» Your assignment
Only one stretch of the records below is wanted: the lines from the one holding "longest first. *)" through the one holding "Definition matchAt (r". Return it exactly, both ends included.

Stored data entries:
(** An entry of [AVAILABLE_MODELS]; [Date.UTC(2024, 0, 1) / 1000] is
    1704067200. *)
Definition modelEntry (id owned_by : jsstring) : value :=
  JObj {[ lit "id" := JStr id;
          lit "object" := JStr (lit "model");
          lit "created" := JNum (Finite 1704067200);
          lit "owned_by" := JStr owned_by ]}.

Definition AVAILABLE_MODELS : list value :=
  [ modelEntry (lit "Qwen/Qwen-Image") (lit "siliconflow");
    modelEntry (lit "Kwai-Kolors/Kolors") (lit "siliconflow");
    modelEntry (lit "doubao-seedream-4-0-250828") (lit "ark") ].

(** The three GET and HEAD routes of [handler]; [HEAD] gets the status without
    the body. *)
Definition readRoute (head : bool) (pathname : jsstring) : option Reply :=
  let answer (v : value) :=
    Some {| reply_status := 200;
            reply_body := if head then EmptyBody else JSONBody v |} in
  if bool_decide (pathname = lit "/") || bool_decide (pathname = lit "/healthz") then
    answer (JObj {[ lit "status" := JStr (lit "ok") ]})
  else if bool_decide (pathname = lit "/v1/chat/completions") then
    answer (JObj {[ lit "status" := JStr (lit "ok");
                    lit "message" :=
                      JStr (lit "Use POST with OpenAI Chat schema to generate images.") ]})
  else if bool_decide (pathname = lit "/v1/models") then
    answer (JObj {[ lit "object" := JStr (lit "list");
                    lit "data" := JArr AVAILABLE_MODELS ]})
  else None.

(** [function handler(req)] *)
Definition handler (fetch : network) (now : Z) (uuid : jsstring)
    (env : Environment) (req : Request) : Reply :=
  let method := http_method req in
  let pathname := http_pathname req in
  if bool_decide (method = lit "OPTIONS") then handleOptions
  else
    let head := bool_decide (method = lit "HEAD") in
    match (if bool_decide (method = lit "GET") || head
           then readRoute head pathname else None) with
    | Some reply => reply
    | None =>
        if bool_decide (pathname = lit "/v1/models") then
          {| reply_status := 405;
             reply_body := JSONBody (errorBody (lit "Method not allowed")) |}
        else if bool_decide (pathname = lit "/v1/chat/completions") then
          replyOf (handleChatCompletions fetch now uuid env req)
        else
          {| reply_status := 404;
             reply_body := JSONBody (errorBody (lit "Not found")) |}
    end.

(** ** Readings used to state properties *)

(** The text of a chunk that the first test of the chunk loop accepts. *)
Definition textOf (chunk : object) : option jsstring :=
  match chunk !! lit "text" with
  | Some (JStr text) =>
      if is_literal (chunk !! lit "type") (lit "text") then Some text else None
  | _ => None
  end.

(** How a client reads the images of a completion:
    [choices[0].message.images[i].image_url.url]. *)
Definition firstMessage (document : value) : option value :=
  match getField document (lit "choices") with
  | Some (JArr (choice :: _)) => getField choice (lit "message")
  | _ => None
  end.

Definition urlOfImageJSON (img : value) : option jsstring :=
  match getField img (lit "image_url") with
  | Some image_url =>
      match getField image_url (lit "url") with
      | Some (JStr url) => Some url
      | _ => None
      end
  | None => None
  end.

Definition completionImageUrls (document : value) : list jsstring :=
  match firstMessage document with
  | Some message =>
      match getField message (lit "images") with
      | Some (JArr images) => omap urlOfImageJSON images
      | _ => []
      end
  | None => []
  end.

(** The URL the handler posts to for a provider. *)
Definition providerUrl (p : provider) : jsstring :=
  match p with
  | ark => ARK_API_URL
  | siliconflow => SILICONFLOW_API_URL
  end.

(** The [owned_by] tag of a provider in the model list. *)
Definition providerTag (p : provider) : jsstring :=
  match p with
  | ark => lit "ark"
  | siliconflow => lit "siliconflow"
  end.

(** The two image lists are sorted by kind: this is kept by every step of
    the scan. *)
Definition sorted_images (p : ProviderPayload) : Prop :=
  Forall (fun u => isDataUrl u = true) (dataUrls p) /\
  Forall (fun u => isDataUrl u = false) (httpImages p).

(** Sample histories. *)
Definition assistantText (s : jsstring) : ChatMessage :=
  {| role := lit "assistant"; content := ContentString s |}.

Definition pictureHistory : list ChatMessage :=
  [ userChunks [textChunk (lit "a dog"); imageChunk (lit "https://x/0.png")];
    assistantText (lit "done");
    userChunks [imageChunk (lit "data:image/png;base64,AAAA"); textChunk (lit " a cat ")];
    userChunks [imageChunk (lit "https://x/1.png")] ].

Definition picturePayload : ProviderPayload :=
  {| prompt := lit "a cat";
     dataUrls := [lit "data:image/png;base64,AAAA"];
     httpImages := [lit "https://x/1.png"] |}.


(** The keys the body sent to Ark can have. *)
Definition arkKeys : list jsstring :=
  [ lit "model"; lit "prompt"; lit "image"; lit "sequential_image_generation";
    lit "response_format"; lit "size"; lit "seed"; lit "stream"; lit "watermark";
    lit "sequential_image_generation_options" ].

(** The keys the body sent to SiliconFlow can have. *)
Definition siliconFlowKeys : list jsstring :=
  [ lit "model"; lit "prompt"; lit "batch_size"; lit "image_size";
    lit "negative_prompt"; lit "seed"; lit "num_inference_steps";
    lit "guidance_scale"; lit "cfg"; lit "image" ].

(** The body built for a provider and the key of the image list in its
    response. *)
Definition providerRequest (p : provider) (requestBody : OpenAIRequest)
    (payload : ProviderPayload) : object :=
  match p with
  | ark => arkRequest requestBody payload
  | siliconflow => siliconFlowRequest requestBody payload
  end.



Definition chatPath : jsstring := lit "/v1/chat/completions".

(** Sample requests, environments and networks. *)
Definition postChat (authorization : option jsstring) (requestBody : OpenAIRequest)
  : Request :=
  {| http_method := lit "POST"; http_pathname := chatPath;
     http_authorization := authorization; http_json := RequestBody requestBody |}.

Definition noKeys : Environment := {| ARK_API_KEY := None; SILICONFLOW_API_KEY := None |}.

Definition arkKeyOnly : Environment :=
  {| ARK_API_KEY := Some (lit "ark-key"); SILICONFLOW_API_KEY := None |}.

Definition rateLimited : FetchResponse :=
  {| res_status := 429; res_text := lit "rate limited";
     res_json := NotJSON [] |}.

Definition rateLimitedNetwork : network := fun _ _ _ => rateLimited.

(** A network on which Ark answers with one base64 image and SiliconFlow is
    rate limited. *)
Definition arkUpNetwork : network :=
  fun url _ _ =>
    if bool_decide (url = ARK_API_URL) then okResponse (arkResponseOf [base64Entry])
    else rateLimited.




Definition arkSilentNetwork : network :=
  fun url _ _ =>
    if bool_decide (url = ARK_API_URL) then okResponse (arkResponseOf [base64Entry])
    else okResponse (JObj ∅).


Definition getModels : Request :=
  {| http_method := lit "GET"; http_pathname := lit "/v1/models";
     http_authorization := None; http_json := RequestNotJSON [] |}.

(** The call the handler makes once a request is validated and has a key. *)
Definition providerOutcome (fetch : network) (now : Z) (apiKey : jsstring)
    (requestBody : OpenAIRequest) (payload : ProviderPayload) : completion CallResult :=
  match detectProvider (req_model requestBody) with
  | ark => callArk fetch now apiKey requestBody payload
  | siliconflow => callSiliconFlow fetch now apiKey requestBody payload
  end.


Definition serverError (message : jsstring) : Response :=
  {| status := 500;
     body := JObj {[ lit "error" :=
                       JObj {[ lit "message" := JStr message;
                               lit "type" := JStr (lit "server_error") ]} ]} |}.

(** ** The message interpreter on any JSON history

    [handleChatCompletions] hands [requestBody.messages] to
    [coerceMessagePayload] as [req.json()] gave it.  The functions below read
    a history of arbitrary JSON values the way the two revisions do; they
    differ in one place, the read of a chunk's [type]. *)

Inductive revision :=
| laterRevision   (* [const type = (chunk as { type?: unknown }).type] *)
| sfAdapter.      (* [const type = chunk?.type] *)

(** The [TypeError] of a property read on [null], in V8's wording. *)
Definition nullPropertyError (property : jsstring) : exception :=
  Error (lit "Cannot read properties of null (reading '" ++ property ++ lit "')").

Definition bindCompletion {A B : Type} (c : completion A) (k : A -> completion B)
  : completion B :=
  match c with
  | Returned a => k a
  | Thrown e => Thrown e
  end.

(** The read of [type]: on [null] the later revision throws and
    [sf-adapter.ts] gets [undefined]; on anything else both read the
    property. *)
Definition chunkType (rev : revision) (chunk : value) : completion (option value) :=
  match chunk with
  | JNull =>
      match rev with
      | laterRevision => Thrown (nullPropertyError (lit "type"))
      | sfAdapter => Returned None
      end
  | _ => Returned (getField chunk (lit "type"))
  end.

(** The first [if] of the chunk loop; [chunk.text] is read only when the
    type is "text". *)
Definition readAnyText (type : option value) (payload : ProviderPayload) (chunk : value)
  : ProviderPayload :=
  if is_literal type (lit "text") then
    match getField chunk (lit "text") with
    | Some (JStr text) =>
        {| prompt := trim text;
           dataUrls := dataUrls payload;
           httpImages := httpImages payload |}
    | _ => payload
    end
  else payload.

(** The second [if] of the chunk loop; [chunk.image_url] is read only when
    the type is "image_url". *)
Definition readAnyImage (type : option value) (payload : ProviderPayload) (chunk : value)
  : ProviderPayload :=
  if is_literal type (lit "image_url") then
    match getField chunk (lit "image_url") with
    | Some (JObj image_url) =>
        match image_url !! lit "url" with
        | Some (JStr url) =>
            if startsWith url (lit "data:")
            then {| prompt := prompt payload;
                    dataUrls := dataUrls payload ++ [url];
                    httpImages := httpImages payload |}
            else {| prompt := prompt payload;
                    dataUrls := dataUrls payload;
                    httpImages := httpImages payload ++ [url] |}
        | _ => payload
        end
    | _ => payload
    end
  else payload.
(** * streamdown-tty: the streaming Markdown parser and the table re-parser

    A shallow embedding of [src/parser/streaming-parser.ts]
    (class [StreamingMarkdownParser]) and of
    [EnhancedTableRenderer.parseMarkdownTable] from
    [src/utils/enhanced-table-renderer.ts].

    JavaScript strings are sequences of UTF-16 code units; they are modelled
    as lists of [N].  The regular expressions of the source are transcribed
    one by one into a small regular-expression syntax with a backtracking
    matcher.  The [marked] lexer is a library outside the repository and is
    a parameter of the parser. *)

From Stdlib Require Import String Ascii.
From Stdlib Require Import List NArith ZArith Bool Lia Arith.
Import ListNotations.

Local Open Scope string_scope.
Local Open Scope N_scope.
Local Open Scope list_scope.

(** ** JavaScript strings *)

Definition jsstring := list N.

(** The code units of an ASCII literal. *)
Definition js (s : string) : jsstring :=
  map N_of_ascii (list_ascii_of_string s).

Fixpoint jseqb (a b : jsstring) : bool :=
  match a, b with
  | [], [] => true
  | x :: a', y :: b' => (x =? y) && jseqb a' b'
  | _, _ => false
  end.

Fixpoint startsWith (p s : jsstring) : bool :=
  match p, s with
  | [], _ => true
  | x :: p', y :: s' => (x =? y) && startsWith p' s'
  | _ :: _, [] => false
  end.

(** [s.includes(c)] for a one-character needle. *)
Definition includes (c : N) (s : jsstring) : bool :=
  existsb (N.eqb c) s.

(** [s.slice(a, b)] for [0 <= a <= b]. *)
Definition slice (a b : nat) (s : jsstring) : jsstring :=
  firstn (b - a) (skipn a s).

(** ** Character classes *)

Definition LF : N := 10.

(** ECMAScript LineTerminator: what [.] refuses. *)
Definition isLineTerminator (c : N) : bool :=
  (c =? 10) || (c =? 13) || (c =? 8232) || (c =? 8233).

(** ECMAScript [\s], which is also what [trim] strips: WhiteSpace and
    LineTerminator. *)
Definition isSpace (c : N) : bool :=
  (c =? 9) || (c =? 10) || (c =? 11) || (c =? 12) || (c =? 13) || (c =? 32)
  || (c =? 160) || (c =? 5760) || ((8192 <=? c) && (c <=? 8202))
  || (c =? 8232) || (c =? 8233) || (c =? 8239) || (c =? 8287)
  || (c =? 12288) || (c =? 65279).

(** [\d] *)
Definition isDigit (c : N) : bool := (48 <=? c) && (c <=? 57).

(** [[a-fA-F0-9]] *)
Definition isHexDigit (c : N) : bool :=
  isDigit c || ((97 <=? c) && (c <=? 102)) || ((65 <=? c) && (c <=? 70)).

(** [.] *)
Definition dot (c : N) : bool := negb (isLineTerminator c).

(** [[^...]] over a list of excluded code units. *)
Definition noneOf (l : list N) (c : N) : bool := negb (existsb (N.eqb c) l).

(** [[...]] over a list of code units. *)
Definition oneOf (l : list N) (c : N) : bool := existsb (N.eqb c) l.

(** ** trim, toLowerCase, split, join *)

Fixpoint trimStart (s : jsstring) : jsstring :=
  match s with
  | c :: r => if isSpace c then trimStart r else s
  | [] => []
  end.

Definition trimEnd (s : jsstring) : jsstring := rev (trimStart (rev s)).

Definition trim (s : jsstring) : jsstring := trimEnd (trimStart s).

(** [toLowerCase] on the letters A-Z; the other code units are kept.  The
    only use in the source asks whether the result starts with one of nine
    lower-case ASCII keywords, and no character outside A-Z has a lower case
    that such a keyword can start or go on with. *)
Definition lowerChar (c : N) : N :=
  if (65 <=? c) && (c <=? 90) then c + 32 else c.

Definition toLowerCase (s : jsstring) : jsstring := map lowerChar s.

(** [s.split(sep)] for a one-character separator: never the empty array. *)
Fixpoint split (sep : N) (s : jsstring) : list jsstring :=
  match s with
  | [] => [[]]
  | c :: r =>
      if c =? sep then [] :: split sep r
      else match split sep r with
           | h :: t => (c :: h) :: t
           | [] => [[c]]
           end
  end.

(** [a.join(sep)] *)
Fixpoint join (sep : jsstring) (l : list jsstring) : jsstring :=
  match l with
  | [] => []
  | [x] => x
  | x :: r => x ++ sep ++ join sep r
  end.

(** Truthiness of a string: non-empty. *)
Definition nonEmpty (s : jsstring) : bool :=
  match s with [] => false | _ => true end.

(** Truthiness of a possibly undefined string. *)
Definition truthy (o : option jsstring) : bool :=
  match o with Some s => nonEmpty s | None => false end.

(** [a || b] on possibly undefined strings. *)
Definition jsor (a b : option jsstring) : option jsstring :=
  if truthy a then a else b.

(** [a || d] with a string default. *)
Definition jsorD (a : option jsstring) (d : jsstring) : jsstring :=
  match a with
  | Some s => if nonEmpty s then s else d
  | None => d
  end.

(** ** Regular expressions

    The fragment the source uses: literal characters and strings, character
    classes, a bounded or unbounded repetition of one class (greedy or
    lazy), concatenation, the end anchor [$] (no [m] flag anywhere in the
    source) and capture groups.  A leading [^] is expressed by matching at
    the start only ([testStart], [replaceStart]). *)

Inductive re : Type :=
| Chr (c : N)
| Str (s : jsstring)
| Cls (f : N -> bool)
| Rep (f : N -> bool) (lo : nat) (hi : option nat) (lazy : bool)
| Cat (a b : re)
| Eos
| Grp (a : re).

Declare Scope re_scope.
Delimit Scope re_scope with re.
Infix "+>" := Cat (at level 60, right associativity) : re_scope.

(** Captures so far and the rest of the input. *)
Definition mstate : Type := (list jsstring * jsstring)%type.

(** [f{lo,hi}] then [k], longest first. *)
Fixpoint repGreedy (f : N -> bool) (lo : nat) (hi : option nat)
    (s : jsstring) (k : jsstring -> option mstate) {struct s} : option mstate :=
  let stop := match lo with O => k s | S _ => None end in
  let more := match hi with Some O => false | _ => true end in
  match s with
  | c :: r =>
      if more && f c then
        match repGreedy f (pred lo) (option_map pred hi) r k with
        | Some x => Some x
        | None => stop
        end
      else stop
  | [] => stop
  end.

(** [f{lo,hi}?] then [k], shortest first. *)
Fixpoint repLazy (f : N -> bool) (lo : nat) (hi : option nat)
    (s : jsstring) (k : jsstring -> option mstate) {struct s} : option mstate :=
  let stop := match lo with O => k s | S _ => None end in
  let more := match hi with Some O => false | _ => true end in
  match stop with
  | Some x => Some x
  | None =>
      match s with
      | c :: r =>
          if more && f c
          then repLazy f (pred lo) (option_map pred hi) r k
          else None
      | [] => None
      end
  end.

(** The backtracking matcher, in continuation-passing style: [k] is the rest
    of the pattern. *)
Fixpoint matchK (r : re) (caps : list jsstring) (s : jsstring)
    (k : list jsstring -> jsstring -> option mstate) : option mstate :=
  match r with
  | Chr c =>
      match s with
      | x :: t => if x =? c then k caps t else None
      | [] => None
      end
  | Str p => if startsWith p s then k caps (skipn (length p) s) else None
  | Cls f =>
      match s with
      | x :: t => if f x then k caps t else None
      | [] => None
      end
  | Rep f lo hi lazy =>
      if lazy then repLazy f lo hi s (k caps) else repGreedy f lo hi s (k caps)
  | Cat a b => matchK a caps s (fun caps' s' => matchK b caps' s' k)
  | Eos => match s with [] => k caps s | _ :: _ => None end
  | Grp a =>
      matchK a caps s
        (fun caps' s' =>
           k (caps' ++ [firstn (length s - length s') s]) s')
  end.

(** A match of [r] that starts at the head of [s]: the captures and what is
    left of [s] after the match. *)
Definition matchAt (r : re) (s : jsstring) : option mstate :=
  matchK r [] s (fun caps s' => Some (caps, s')).

(** [/^r/.test(s)] *)
Definition testStart (r : re) (s : jsstring) : bool :=
  match matchAt r s with Some _ => true | None => false end.

(** [/r/.test(s)]: a match starting anywhere. *)
Fixpoint test (r : re) (s : jsstring) : bool :=
  testStart r s ||
  match s with
  | [] => false
  | _ :: t => test r t
  end.

(** [$n] in a replacement, [match[n]] on a result. *)
Definition cap (n : nat) (caps : list jsstring) : jsstring :=
  nth (n - 1) caps [].

(** [s.replace(/^r/, f)] *)
Definition replaceStart (r : re) (f : list jsstring -> jsstring)
    (s : jsstring) : jsstring :=
  match matchAt r s with
  | Some (caps, rest) => f caps ++ rest
  | None => s
  end.

(** [s.replace(/r/g, f)]: left to right, the matches do not overlap.  [skip]
    counts the characters of the last match still to pass.  No pattern of
    the source matches the empty string. *)
Fixpoint replaceAllFrom (r : re) (f : list jsstring -> jsstring)
    (s : jsstring) (skip : nat) {struct s} : jsstring :=
  match skip with
  | S n =>
      match s with
      | [] => []
      | _ :: t => replaceAllFrom r f t n
      end
  | O =>
      match matchAt r s with
      | Some (caps, rest) =>
          f caps ++
          match s with
          | [] => []
          | _ :: t => replaceAllFrom r f t (length s - length rest - 1)
          end
      | None =>
          match s with
          | [] => []
          | c :: t => c :: replaceAllFrom r f t 0
          end
      end
  end.

Definition replaceAll (r : re) (f : list jsstring -> jsstring)
    (s : jsstring) : jsstring :=
  replaceAllFrom r f s 0.

(** One result of [regex.exec]: [index], [index + match[0].length], groups. *)
Record rmatch : Type := mkMatch {
  m_start : nat;
  m_end : nat;
  m_caps : list jsstring
}.

(** The loop [while ((match = regex.exec(text)) !== null)] of a [g] regex. *)
Fixpoint execAllFrom (r : re) (s : jsstring) (pos skip : nat) {struct s}
    : list rmatch :=
  match skip with
  | S n =>
      match s with
      | [] => []
      | _ :: t => execAllFrom r t (S pos) n
      end
  | O =>
      match matchAt r s with
      | Some (caps, rest) =>
          let n := (length s - length rest)%nat in
          mkMatch pos (pos + n) caps ::
          match s with
          | [] => []
          | _ :: t => execAllFrom r t (S pos) (n - 1)
          end
      | None =>
          match s with
          | [] => []
          | _ :: t => execAllFrom r t (S pos) 0
          end
      end
  end.

Definition execAll (r : re) (s : jsstring) : list rmatch :=
  execAllFrom r s 0 0.

(** ** Tokens *)

(** A table cell of the [marked] table token: an object with [text] (and
    possibly [content]), or a plain string. *)
Inductive Cell : Type :=
| CellObj (text content : option jsstring)
| CellStr (s : jsstring).

(** A token of the [marked] lexer ([type Token = any] in the source): the
    fields the parser reads, each possibly undefined. *)
#[local] Unset Elimination Schemes.
Inductive MToken : Type := mkMToken {
  m_type : jsstring;
  m_raw : option jsstring;
  m_text : option jsstring;
  m_lang : option jsstring;
  m_depth : option N;
  m_ordered : option bool;
  m_tokens : option (list MToken);
  m_items : option (list MToken);
  m_header : option (list Cell);
  m_rows : option (list (list Cell))
}.
#[local] Set Elimination Schemes.

(** [ParsedToken] of [src/types]: [type], [content] and the optional fields
    the parser sets. *)
Record ParsedToken : Type := mkParsed {
  p_type : jsstring;
  p_content : option jsstring;
  p_depth : option N;
  p_ordered : option bool;
  p_lang : option jsstring;
  p_incomplete : option bool;
  p_raw : option jsstring
}.

(** The object literal [{ type, raw, text }]. *)
Definition inlineTok (ty raw text : jsstring) : MToken :=
  mkMToken ty (Some raw) (Some text) None None None None None None None.

(** [{ ...token, type: ty, text: tx }] *)
Definition withTypeText (t : MToken) (ty : jsstring) (tx : option jsstring)
    : MToken :=
  mkMToken ty (m_raw t) tx (m_lang t) (m_depth t) (m_ordered t)
    (m_tokens t) (m_items t) (m_header t) (m_rows t).

(** [lastToken.incomplete = true] *)
Definition setIncomplete (t : ParsedToken) : ParsedToken :=
  mkParsed (p_type t) (p_content t) (p_depth t) (p_ordered t) (p_lang t)
    (Some true) (p_raw t).

(** The [provisional] flag of the specification. *)
Definition provisional (t : ParsedToken) : bool :=
  match p_incomplete t with Some true => true | _ => false end.

(** ** Results of code that may throw *)

Inductive outcome (A : Type) : Type :=
| Ok (a : A)
| Throw.
Arguments Ok {A} a.
Arguments Throw {A}.

Definition bind {A B : Type} (x : outcome A) (f : A -> outcome B)
    : outcome B :=
  match x with
  | Ok a => f a
  | Throw => Throw
  end.

(** [try { body } catch (error) { handler }] *)
Definition tryCatch {A : Type} (body handler : outcome A) : outcome A :=
  match body with
  | Ok a => Ok a
  | Throw => handler
  end.

Notation "x <- c1 ;; c2" := (bind c1 (fun x => c2))
  (at level 62, c1 at next level, right associativity).

(** ** The parser *)

(** The state of a [StreamingMarkdownParser] object. *)
Record Parser : Type := mkParser {
  buffer : jsstring;
  tokens : list ParsedToken;
  parseIncomplete : bool
}.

» Answer box
(** [f{lo,hi}] then [k], longest first. *)
Fixpoint repGreedy (f : N -> bool) (lo : nat) (hi : option nat)
    (s : jsstring) (k : jsstring -> option mstate) {struct s} : option mstate :=
  let stop := match lo with O => k s | S _ => None end in
  let more := match hi with Some O => false | _ => true end in
  match s with
  | c :: r =>
      if more && f c then
        match repGreedy f (pred lo) (option_map pred hi) r k with
        | Some x => Some x
        | None => stop
        end
      else stop
  | [] => stop
  end.

(** [f{lo,hi}?] then [k], shortest first. *)
Fixpoint repLazy (f : N -> bool) (lo : nat) (hi : option nat)
    (s : jsstring) (k : jsstring -> option mstate) {struct s} : option mstate :=
  let stop := match lo with O => k s | S _ => None end in
  let more := match hi with Some O => false | _ => true end in
  match stop with
  | Some x => Some x
  | None =>
      match s with
      | c :: r =>
          if more && f c
          then repLazy f (pred lo) (option_map pred hi) r k
          else None
      | [] => None
      end
  end.

(** The backtracking matcher, in continuation-passing style: [k] is the rest
    of the pattern. *)
Fixpoint matchK (r : re) (caps : list jsstring) (s : jsstring)
    (k : list jsstring -> jsstring -> option mstate) : option mstate :=
  match r with
  | Chr c =>
      match s with
      | x :: t => if x =? c then k caps t else None
      | [] => None
      end
  | Str p => if startsWith p s then k caps (skipn (length p) s) else None
  | Cls f =>
      match s with
      | x :: t => if f x then k caps t else None
      | [] => None
      end
  | Rep f lo hi lazy =>
      if lazy then repLazy f lo hi s (k caps) else repGreedy f lo hi s (k caps)
  | Cat a b => matchK a caps s (fun caps' s' => matchK b caps' s' k)
  | Eos => match s with [] => k caps s | _ :: _ => None end
  | Grp a =>
      matchK a caps s
        (fun caps' s' =>
           k (caps' ++ [firstn (length s - length s') s]) s')
  end.

(** A match of [r] that starts at the head of [s]: the captures and what is
    left of [s] after the match. *)
Definition matchAt (r : re) (s : jsstring) : option mstate :=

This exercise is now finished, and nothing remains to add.